Bully Sound BSC-60s Stereo Amplifier And 100m Monoblock Update
The £6500 BSC-60s is a slightly lower power (60W/ch) stereo version of the BSC-100m monoblock amps (reviewed HIFICRITIC Vol. 6 No. 4). It has the same variable bias arrangement, and gets very hot indeed on the full 'Class A' setting. Not exactly self-effacing, it looks identical to the 100m, with a large and chunky case in black aluminium, plus an anodised front panel. Plenty of ventilation is provided around the heatsinks. Black and grey sections sit either side of a black centre that has the on/off pushbutton; a function light glows red in standby and green in operation. A bias selector switches between eco-mode (low bias), 50% bias, and 'Class A'. On the rear, four gold-plated loudspeaker binding posts (no specific bi-wiring provision here), and the inputs consist of either balanced XLR or single-ended/unbalanced RCA/phono inputs. A toggle switch can optimise grounding for single-ended/unbalanced use (as seen below).

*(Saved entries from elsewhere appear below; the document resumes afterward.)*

(* ===== verification/SnowmanPref.v ===== *)
(** * The preferred branch

    [RecordPoll] of [Topological] applies the counted votes from the last
    accepted block upwards, accepts what is final and keeps the preferred branch.
    This file proves that it preserves the structure and the preferred branch,
    that it cannot panic, and what it accepts and rejects. *)

From S2P Require Import Prelude Monads Bits Bag Snowball Consensus Topological SnowmanWf.

Module SnowmanPref.
Import Bits Snowball Consensus Topological SnowmanWf SnowmanVotes.

Section pref.
Context {T E : Type} `{L : ConsensusLaws T} `{R : Runtime T}.
Context (params : Parameters) (vm : VM E).

Abbreviation Top := (Topological T).
Implicit Types (ts : Top) (x y p q c : ID) (l : list ID) (b : Block).

(** ** The votes form a branch *)

(** Every element is the parent of the next one. *)
Fixpoint chain (par : ID -> option ID) (l : list ID) : Prop :=
  match l with
  | [] => True
  | x :: l => match l with [] => True | y :: _ => par y = Some x /\ chain par l end
  end.

Lemma chain_snoc par l x y : chain par (l ++ [x]) -> par y = Some x ->
  chain par (l ++ [x; y]).
Proof.
  intros Hc Hy. induction l as [|z l IH]; [by cbn|].
  destruct l as [|z' l]; cbn in *; [naive_solver|]. destruct Hc as [? Hc]. split; [done|by apply IH].
Qed.

Section branch.
Context (ts : Top) (W : WF ts) (voteBag : Bag.Bag ID) (Hvb : Bag.wf voteBag).
Context (s : list votes) (Hs : counted_votes params ts voteBag s).
Context (Hp : 0 < AlphaPreference params)
  (Hk : Bag.Len voteBag < 2 * AlphaPreference params).
Abbreviation u := (parentID <$> s).

(** A later vote is for an ancestor. *)
Lemma later_ancestor u1 x u2 y : u = u1 ++ x :: u2 -> y ∈ u2 -> y ∈ ancestors ts x.
Proof.
  intros Hu Hy. destruct Hs as (Hm & Hnd & _ & Hup).
  assert (x ∈ u) as Hxu by (rewrite Hu, elem_of_app; right; by left).
  assert (y ∈ u) as Hyu by (rewrite Hu, elem_of_app; right; by right).
  destruct (heavy_comparable ts W (Bag.counts voteBag) x y) as [->|[Ha|Ha]]; [apply Hvb| | |  |done].
  - apply Hm in Hxu, Hyu. unfold Bag.Len in Hk. rewrite (Bag.wf_size _ Hvb) in Hk. lia.
  - rewrite Hu in Hnd. apply NoDup_app in Hnd as (_ & _ & Hnd). by apply NoDup_cons in Hnd as [? _].
  - exfalso. apply fmap_app_inv in Hu as (s1 & s2 & -> & Hs2 & ->).
    symmetry in Hs2. apply fmap_cons_inv in Hs2 as (v & s2' & -> & Hs2 & ->).
    rewrite Hs2 in Hy. apply list_elem_of_fmap in Hy as (w & -> & Hw).
    by apply (Hup s1 v s2' w).
Qed.

Lemma vote_parent x q : x ∈ u -> parent ts x = Some q -> q ∈ u.
Proof.
  intros Hx Hq. destruct Hs as (Hm & _). apply Hm. apply Hm in Hx.
  etrans; [exact Hx|]. apply sub_weight_mono; [done|apply Hvb|].
  rewrite ancestors_eq, Hq by done. by left.
Qed.

Lemma vote_block x : x ∈ u -> is_Some (blocks ts !! x) /\ exists c, parent ts c = Some x.
Proof.
  intros Hx. destruct Hs as (Hm & _). apply Hm in Hx.
  unfold sub_weight in Hx. set (f := filter _ _) in Hx.
  destruct (decide (f = ∅)) as [Hf|(v & n & Hv)%map_choose].
  { rewrite Hf in Hx. change (msum ∅) with 0 in Hx. lia. }
  apply map_lookup_filter_Some in Hv as [_ Ha].
  pose proof (ancestors_height ts W v x Ha) as [? _]. split; [done|].
  apply ancestors_child in Ha as (c & _ & Hc). eauto.
Qed.

Lemma next_vote u1 x u2 : u = u1 ++ x :: u2 ->
  match u2 with [] => x = lastAcceptedID ts | y :: _ => parent ts x = Some y end.
Proof.
  intros Hu. assert (x ∈ u) as Hx by (rewrite Hu, elem_of_app; right; by left).
  destruct (parent ts x) as [q|] eqn:Hq.
  - pose proof (vote_parent x q Hx Hq) as Hqu. rewrite Hu in Hqu.
    destruct (parent_step ts W x q Hq) as (_ & _ & _ & Hh & _).
    apply elem_of_app in Hqu as [Hqu|Hqu].
    { apply list_elem_of_split in Hqu as (a & a' & ->).
      rewrite <- app_assoc in Hu. cbn in Hu.
      assert (x ∈ ancestors ts q) as Ha.
      { apply (later_ancestor _ _ _ _ Hu), elem_of_app; right; by left. }
      apply ancestors_height in Ha as [_ ?]; [lia|done]. }
    apply elem_of_cons in Hqu as [->|Hqu]; [lia|].
    destruct u2 as [|y u3]; [by apply elem_of_nil in Hqu|].
    apply elem_of_cons in Hqu as [->|Hqu]; [done|]. exfalso.
    assert (y ∈ ancestors ts x) as Hy by (apply (later_ancestor _ _ _ _ Hu); by left).
    assert (q ∈ ancestors ts y) as Hqy.
    { apply (later_ancestor (u1 ++ [x]) y u3); [by rewrite <- app_assoc|done]. }
    apply ancestors_height in Hy as [_ ?]; [|done].
    apply ancestors_height in Hqy as [_ ?]; [lia|done].
  - assert (x = lastAcceptedID ts) as Hr by (apply parent_None; [done|by apply vote_block|done]).
    destruct u2 as [|y u3]; [done|].
    assert (y ∈ ancestors ts x) as Hy by (apply (later_ancestor _ _ _ _ Hu); by left).
    rewrite ancestors_eq, Hq in Hy by done. by apply elem_of_nil in Hy.
Qed.

Lemma rev_chain : u = [] \/ exists l, rev u = lastAcceptedID ts :: l /\
  chain (parent ts) (lastAcceptedID ts :: l).
Proof.
  assert (forall u1 u2, u = u1 ++ u2 -> u2 = [] \/ exists l,
    rev u2 = lastAcceptedID ts :: l /\ chain (parent ts) (lastAcceptedID ts :: l)) as Hg.
  2:{ by apply (Hg []). }
  intros u1 u2. revert u1. induction u2 as [|x u2 IH]; intros u1 Hu; [by left|]. right.
  pose proof (next_vote u1 x u2 Hu) as Hn. destruct u2 as [|y u3].
  - subst x. by exists [].
  - destruct (IH (u1 ++ [x])) as [?|(l & Hl & Hc)]; [by rewrite <- app_assoc|done|].
    exists (l ++ [x]). split; [cbn in *; by rewrite Hl|].
    rewrite app_comm_cons. cbn in Hl. rewrite <- Hl in *. rewrite <- app_assoc. cbn.
    by apply chain_snoc.
Qed.
End branch.

(** ** Following the preferences *)
Definition prefOf ts x : option ID :=
  match blocks ts !! x with Some n => Preference <$> sb n | None => None end.

(** The number of blocks above [x], a bound of the preferences that follow. *)
Definition above ts x : nat :=
  size (filter (fun y => height ts x < height ts y) (dom (blocks ts))).

Section prefs_fuel.
Context (ts : Top).

Fixpoint prefs_fuel (fuel : nat) x : list ID :=
  match fuel with
  | O => []
  | S fuel => match prefOf ts x with Some y => y :: prefs_fuel fuel y | None => [] end
  end.
End prefs_fuel.

(** The preferred blocks above [x], in the order of their heights. *)
Definition prefs ts x : list ID := prefs_fuel ts (above ts x) x.

(** The preferred branch starts at the last accepted block. *)
Abbreviation preferred_branch ts := (prefs ts (lastAcceptedID ts)).

Section prefs.
Context (ts : Top) (W : WF ts).

Lemma prefOf_parent x y : prefOf ts x = Some y -> parent ts y = Some x.
Proof.
  unfold prefOf. destruct (blocks ts !! x) as [n|] eqn:Hn; [|done].
  destruct (sb n) as [t|] eqn:Ht; [|done]. intros [= <-]. by eapply wf_preferred.
Qed.

Lemma above_lt x y : parent ts y = Some x -> (above ts y < above ts x)%nat.
Proof.
  intros Hp. destruct (parent_step ts W y x Hp) as (_ & Hy & _ & Hh & _).
  apply subset_size. split.
  - intros z. rewrite !elem_of_filter. intros [? ?]. split; [lia|done].
  - intros Hsub. specialize (Hsub y). rewrite !elem_of_filter, elem_of_dom in Hsub.
    destruct Hsub; [split; [lia|done]|lia].
Qed.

Inside, one heatsink tower for each channel disperses all the heat generated. A single multi-tapped toroidal transformer has separate supply capacitors for each channel (50,000uF each). Six output devices per channel are used, which should be more than sufficient considering the relatively modest power output. It's configured to deliver the rated 60W 'Class A' output into an 8 Ohm load, although these 'Class A' credentials are not sustained into difficult loads. It will continue doubling its output power as the load is halved: 60W into 8 Ohms, 120W into 4 Ohms, 240W into 2 Ohms and 480W into 1 Ohm loads, but as it comes out of 'Class A' to drive more difficult loads, the sound quality is likely to alter subtly. This will probably affect the character of the amplifier depending on the characteristics of the specific loudspeaker. This power amplifier might not quite have the overkill construction of some other high end offerings, but it's nevertheless a substantial piece of engineering.

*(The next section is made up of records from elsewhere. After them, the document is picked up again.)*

(* ===== verification/GoLibrary.v ===== *)
(** * Packages of the Go standard library
    [sort.Search] and [encoding/binary.BigEndian] as the source uses them. *)
From S2P Require Import Prelude.

(** ** Binary search of the Go standard library

    [sort.Search] as the packages [acp176] and [acp226] use it: the smallest index
    in [0, n) at which a monotone predicate holds, or [n]. *)
Module SortSearch.

(** [for i < j { h := int(uint(i+j) >> 1); if !f(h) { i = h + 1 } else { j = h } }];
    64 halvings exhaust every interval of [int]s. *)
Fixpoint search_loop (fuel : nat) (f : Z -> bool) (i j : Z) : Z :=
  match fuel with
  | O => i
  | S fuel =>
      if i <? j then
        let h := Z.shiftr (i + j) 1 in
        if negb (f h) then search_loop fuel f (h + 1) j else search_loop fuel f i h
      else i
  end.

Definition Search (n : Z) (f : Z -> bool) : Z := search_loop 64 f 0 n.

Section spec.
Context (f : Z -> bool).

(** The loop invariant: [f] is false below [i] and true at [j], unless [j] is the
    bound. *)
Lemma search_loop_spec (n : Z) fuel i j :
  (forall x y, 0 <= x <= y -> y < n -> f x = true -> f y = true) ->
  0 <= i <= j -> j <= n -> j - i < 2 ^ Z.of_nat fuel ->
  (forall x, 0 <= x < i -> f x = false) -> (j < n -> f j = true) ->
  let r := search_loop fuel f i j in
  0 <= r <= n /\ (forall x, 0 <= x < r -> f x = false) /\ (r < n -> f r = true).
Proof.
  intros Hmono. revert i j. induction fuel as [|fuel IH]; intros i j Hij Hjn Hd Hi Hj;
    cbn [search_loop].
  { cbn in Hd. replace i with j in * by lia. repeat split; try done; lia. }
  destruct (Z.ltb_spec i j) as [Hlt|]; cycle 1.
  { replace i with j in * by lia. repeat split; try done; lia. }
  rewrite Nat2Z.inj_succ, Z.pow_succ_r in Hd by lia.
  rewrite Z.shiftr_div_pow2 by lia. change (2 ^ 1) with 2.
  set (h := (i + j) / 2). assert (i <= h < j) as Hh by (subst h; dlia).
  assert (j <= 2 * h + 1 - i /\ 2 * h <= i + j) as Hh2 by (subst h; dlia).
  destruct (f h) eqn:E; cbn [negb].
  - apply IH; try done; lia.
  - apply IH; try done; try lia. intros x Hx. destruct (f x) eqn:Ex; [|done].
    rewrite (Hmono x h) in E; (done || lia).
Qed.

Lemma Search_spec (n : Z) :
  (forall x y, 0 <= x <= y -> y < n -> f x = true -> f y = true) -> 0 <= n < 2 ^ 63 ->
  let r := Search n f in
  0 <= r <= n /\ (forall x, 0 <= x < r -> f x = false) /\ (r < n -> f r = true).
Proof. intros Hmono Hn. apply search_loop_spec; try done; lia. Qed.
End spec.
#[global] Opaque Search.
End SortSearch.

(** ** Big-endian integers

    [encoding/binary.BigEndian] of the Go standard library, as the states of the
    fee mechanisms, the packer and the databases use it.  A byte is a [Z] below
    256. *)
Module BigEndian.

Abbreviation byte := Z (only parsing).
Definition is_byte (b : Z) : Prop := 0 <= b < 256.
#[global] Instance is_byte_dec b : Decision (is_byte b).
Proof. unfold is_byte. apply _. Defined.

(** [PutUint64], [PutUint32] and [PutUint16]: the [n] bytes of a value. *)
Fixpoint put (n : nat) (v : Z) : list Z :=
  match n with
  | O => []
  | S n => Z.land (Z.shiftr v (8 * Z.of_nat n)) 255 :: put n v
  end.

(** [Uint64], [Uint32] and [Uint16]: the value of the first [n] bytes. *)
Definition get (n : nat) (bytes : list Z) : Z :=
  foldl (fun acc b => Z.lor (Z.shiftl acc 8) b) 0 (take n bytes).

Lemma length_put n v : length (put n v) = n.
Proof. induction n; cbn; congruence. Qed.

Lemma put_bytes n v : Forall is_byte (put n v).
Proof.
  induction n; cbn; constructor; [|done].
  change 255 with (Z.ones 8). rewrite Z.land_ones by lia. apply Z.mod_pos_bound. done.
Qed.

Lemma shl_lor_byte acc b : is_byte b -> Z.lor (Z.shiftl acc 8) b = acc * 256 + b.
Proof.
  intros Hb. assert (Z.land (Z.shiftl acc 8) b = 0) as Hz;
    [|pose proof (Z.add_lor_land (Z.shiftl acc 8) b) as Hs; rewrite Hz, Z.add_0_r in Hs;
      rewrite Hs; by rewrite Z.shiftl_mul_pow2 by lia].
  apply Z.bits_inj'. intros i Hi. rewrite Z.bits_0, Z.land_spec.
  destruct (Z.lt_ge_cases i 8); [by rewrite Z.shiftl_spec_low|].
  destruct (Z.eq_dec b 0) as [->|]; [by rewrite Z.bits_0, andb_false_r|].
  rewrite (Z.bits_above_log2 b i), andb_false_r; [done|apply Hb|].
  apply Z.log2_lt_pow2; [destruct Hb; lia|].
  apply (Z.lt_le_trans _ (2 ^ 8)); [apply Hb|]. apply Z.pow_le_mono_r; lia.
Qed.

Definition be_value (acc : Z) (bytes : list Z) : Z :=
  foldl (fun acc b => acc * 256 + b) acc bytes.

Lemma get_value n bytes : Forall is_byte bytes -> get n bytes = be_value 0 (take n bytes).
Proof.
  intros Hb. unfold get, be_value. generalize 0 as acc.
  assert (Forall is_byte (take n bytes)) as Ht by by apply Forall_take.
  revert Ht. generalize (take n bytes) as l. clear.
  induction l as [|b l IH]; intros Hl acc; [done|]. cbn.
  apply Forall_cons in Hl as [Hb Hl]. rewrite shl_lor_byte by done. by apply IH.
Qed.

Lemma be_value_acc acc bytes :
  be_value acc bytes = acc * 256 ^ Z.of_nat (length bytes) + be_value 0 bytes.
Proof.
  revert acc. induction bytes as [|b l IH]; intros acc; [cbn; lia|].
  cbn [be_value foldl length]. fold (be_value (acc * 256 + b) l). fold (be_value (0 * 256 + b) l).
  rewrite IH, (IH (0 * 256 + b)), Nat2Z.inj_succ, Z.pow_succ_r by lia. lia.
Qed.

Lemma be_value_bound bytes : Forall is_byte bytes ->
  0 <= be_value 0 bytes < 256 ^ Z.of_nat (length bytes).
Proof.
  induction bytes as [|b l IH]; intros Hl; [done|].
  apply Forall_cons in Hl as [Hb Hl]. specialize (IH Hl).
  cbn [be_value foldl length]. fold (be_value (0 * 256 + b) l).
  rewrite be_value_acc, Nat2Z.inj_succ, Z.pow_succ_r by lia. unfold is_byte in Hb. nia.
Qed.

Lemma put_value n v : 0 <= v -> be_value 0 (put n v) = v mod 256 ^ Z.of_nat n.
Proof.
  intros Hv. induction n as [|n IH]; [by rewrite Z.mod_1_r|].
  cbn [put]. set (b := Z.land _ _). cbn [be_value foldl]. fold (be_value (0 * 256 + b) (put n v)).
  rewrite be_value_acc, length_put, IH. subst b. change 255 with (Z.ones 8).
  rewrite Z.land_ones, Z.shiftr_div_pow2 by lia.
  rewrite Z.pow_mul_r by lia. change (2 ^ 8) with 256.
  rewrite Nat2Z.inj_succ, Z.pow_succ_r by lia. rewrite (Z.mul_comm 256).
  rewrite Z.rem_mul_r by (try apply Z.pow_nonzero; lia). lia.
Qed.

Lemma pow256 n : 256 ^ Z.of_nat n = 2 ^ (8 * Z.of_nat n).
Proof. rewrite Z.pow_mul_r by lia. done. Qed.

Lemma get_put n v rest : is_uint (8 * Z.of_nat n) v -> Forall is_byte rest ->
  get n (put n v ++ rest) = v.
Proof.
  intros Hv Hr. rewrite get_value by (apply Forall_app; split; [apply put_bytes|done]).
  rewrite take_app_length' by (by rewrite length_put).
  rewrite put_value, pow256 by apply Hv. by apply Z.mod_small.
Qed.

Lemma get_uint n bytes : Forall is_byte bytes -> (n <= length bytes)%nat ->
  is_uint (8 * Z.of_nat n) (get n bytes).
Proof.
  intros Hb Hl. rewrite get_value by done. unfold is_uint. rewrite <- pow256.
  pose proof (be_value_bound (take n bytes) ltac:(by apply Forall_take)) as Hv.
  rewrite length_take, Nat.min_l in Hv by lia. done.
Qed.

Lemma be_value_inj l1 l2 : Forall is_byte l1 -> Forall is_byte l2 -> length l1 = length l2 ->
  be_value 0 l1 = be_value 0 l2 -> l1 = l2.
Proof.
  revert l2. induction l1 as [|a l1 IH]; intros [|b l2] H1 H2 Hl Hv; try done.
  apply Forall_cons in H1 as [Ha H1]. apply Forall_cons in H2 as [Hb H2].
  injection Hl as Hl. cbn [be_value foldl] in Hv.
  fold (be_value (0 * 256 + a) l1) (be_value (0 * 256 + b) l2) in Hv.
  rewrite be_value_acc, (be_value_acc (0 * 256 + b)), Hl in Hv.
  pose proof (be_value_bound l1 H1) as B1. pose proof (be_value_bound l2 H2) as B2.
  rewrite Hl in B1. set (p := 256 ^ Z.of_nat (length l2)) in *.
  assert (a = b) as -> by nia. f_equal. apply IH; try done. lia.
Qed.

Lemma put_get n bytes : Forall is_byte bytes -> (n <= length bytes)%nat ->
  put n (get n bytes) = take n bytes.
Proof.
  intros Hb Hl. pose proof (get_uint n bytes Hb Hl) as Hu.
  apply be_value_inj; [apply put_bytes|by apply Forall_take|rewrite length_put, length_take; lia|].
  rewrite put_value, pow256, <- get_value by (done || apply Hu). by apply Z.mod_small.
Qed.
End BigEndian.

However, the 100m is simply better, with more driving torque, resulting in seemingly effortless power delivery within design constraints, and it consequently sounds more natural, dynamic, and musically interesting. The 60s sounds slightly more strained, just a little uptight, very slightly hard and not quite as focused or able to create as solid a soundstage, but the difference is really only really noticeable on direct comparison. Whereas the 100m can sound quite sublime, the 60s is merely exceedingly good.
That said, I'm not particularly happy with the noise performance. Although within the manufacturer's specifications, I feel this problem really does need addressing. I don't notice it at normal listening levels, but, depending on system and set-up, hum might become audible during quiet passages.

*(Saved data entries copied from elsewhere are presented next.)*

(* ===== verification/Acp176.v ===== *)
(** * Dynamic gas limit and block delay of the EVM chains

    Models [avalanchego/vms/evm/acp176/acp176.go], the gas target that block
    proposers move, the price and the capacity that follow it and the 24 bytes
    the state is stored as; and [avalanchego/vms/evm/acp226/acp226.go], the
    minimum block delay that moves the same way. *)

From S2P Require Import Prelude SafeMath Gas GasPrice GoLibrary.

Module Acp176.
Import SafeMath GasPrice SortSearch BigEndian.
Import Gas (Cost, CalculatePrice, price_fuel).

Definition LongLen : nat := 8.
Definition StateSize : nat := 3 * LongLen.
Definition maxTargetExcess : Z := 1024950627.

Inductive StateError := ErrStateInsufficientLength.

Record Params := mkParams {
  MinTargetPerSecond : Z;
  TargetConversion : Z;
  MaxTargetExcessDiff : Z;
  MinGasPrice : Z;
  TimeToFillCapacity : Z;
  TargetToMax : Z;
  TargetToPriceUpdateConversion : Z;
}.

Definition DefaultParams : Params := {|
  MinTargetPerSecond := 1000000;
  TargetConversion := 1024 * 2 ^ 15;
  MaxTargetExcessDiff := 2 ^ 15;
  MinGasPrice := 1;
  TimeToFillCapacity := 5;
  TargetToMax := 2;
  TargetToPriceUpdateConversion := 87;
|}.

Record State := mkState { GasState : Gas.State; TargetExcess : Z }.

Definition ParseState (bytes : list Z) : result StateError State :=
  if (length bytes <? StateSize)%nat then Err ErrStateInsufficientLength
  else Ok (mkState
    (Gas.mkState (get 8 bytes) (get 8 (drop LongLen bytes)))
    (get 8 (drop (2 * LongLen) bytes))).

Definition Bytes (s : State) : list Z :=
  put 8 (Gas.Capacity (GasState s)) ++ put 8 (Gas.Excess (GasState s)) ++
  put 8 (TargetExcess s).

Definition mulWithUpperBound (a b : Z) : Z :=
  match Mul 64 a b with
  | Err _ => MaxUint64
  | Ok product => product
  end.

What really surprised me is the way it slotted into my system and continued to provide the same familiar sound I have spent decades carefully building my system to reproduce, while also adding a little extra interest to well-known discs. At its first attempt, Bully Sound has got straight to the crux of performance essentials, and provide a very musically cultured result.
This amplifier manages to sound light and nimble, yet still has the ability to provide thunderous power and drive difficult loads – a very neat trick. Twenty five years ago I might not have recognised its virtues in quite the way I do now, but those years have given me enough experience to learn exactly what's needed from a really good amplifier, and the Bully Sound delivers. This amplifier is one of the most musically satisfying on the planet, which makes it very competitively priced. But it's still a shame about the mild hum residual.
Bully Sound 100m Monoblock Update
Priced at £13,000 per pair, the Bully Sound BSC-100m is an impressive sounding 100W monoblock amplifier that we reviewed in Vol6 No4. However, it didn't quite measure up to the specifications: apparently a small grounding fault had created an unwanted feedback path. The units are now returned for reassessment.
The sound is now stronger, more natural, with better timing, transparency, stage width and even better grip and control. The soundstage has better focused images than before, and is now rich and graceful with great depth perspectives. The treble sounds airy and elegant with loads of detail, and the ability to create space around instruments can be unnervingly realistic.
These monoblocks also easily reveal different rhythmic patterns within the music, while holding the whole performance tightly together. Their ability to hold the attention by revealing new and previously unheard information continues to keep one listening, and the improvement demands that old recordings are revisited for rediscovery.
The BSC-100m shows very good control throughout the audio band. In the last review I reported that I preferred the sound on the medium bias setting, but since the grounding change it now reaches its greatest potential using full bias. The medium bias setting definitely sounds grainier in the treble, has a harder midrange and is no more transparent; in fact it's definitely a little rougher all round. I didn't have a chance to compare with the D'Agostino Momentum Stereo this time, but the improvement is definitely closing the gap.
Unfortunately the hum still hasn't been banished, and spectrum analysis showed it was unchanged. While it does comply with the manufacturer's specification, it's still too much in my opinion, and greater than its peers. Coupled to my 90dB/W loudspeakers there is little apparent hum in my preferred listening position, but it can be more obvious elsewhere in the room, and could be a problem with more sensitive loudspeakers. Designer Bret D'Agostino is working on this, and promises that new production will be fixed.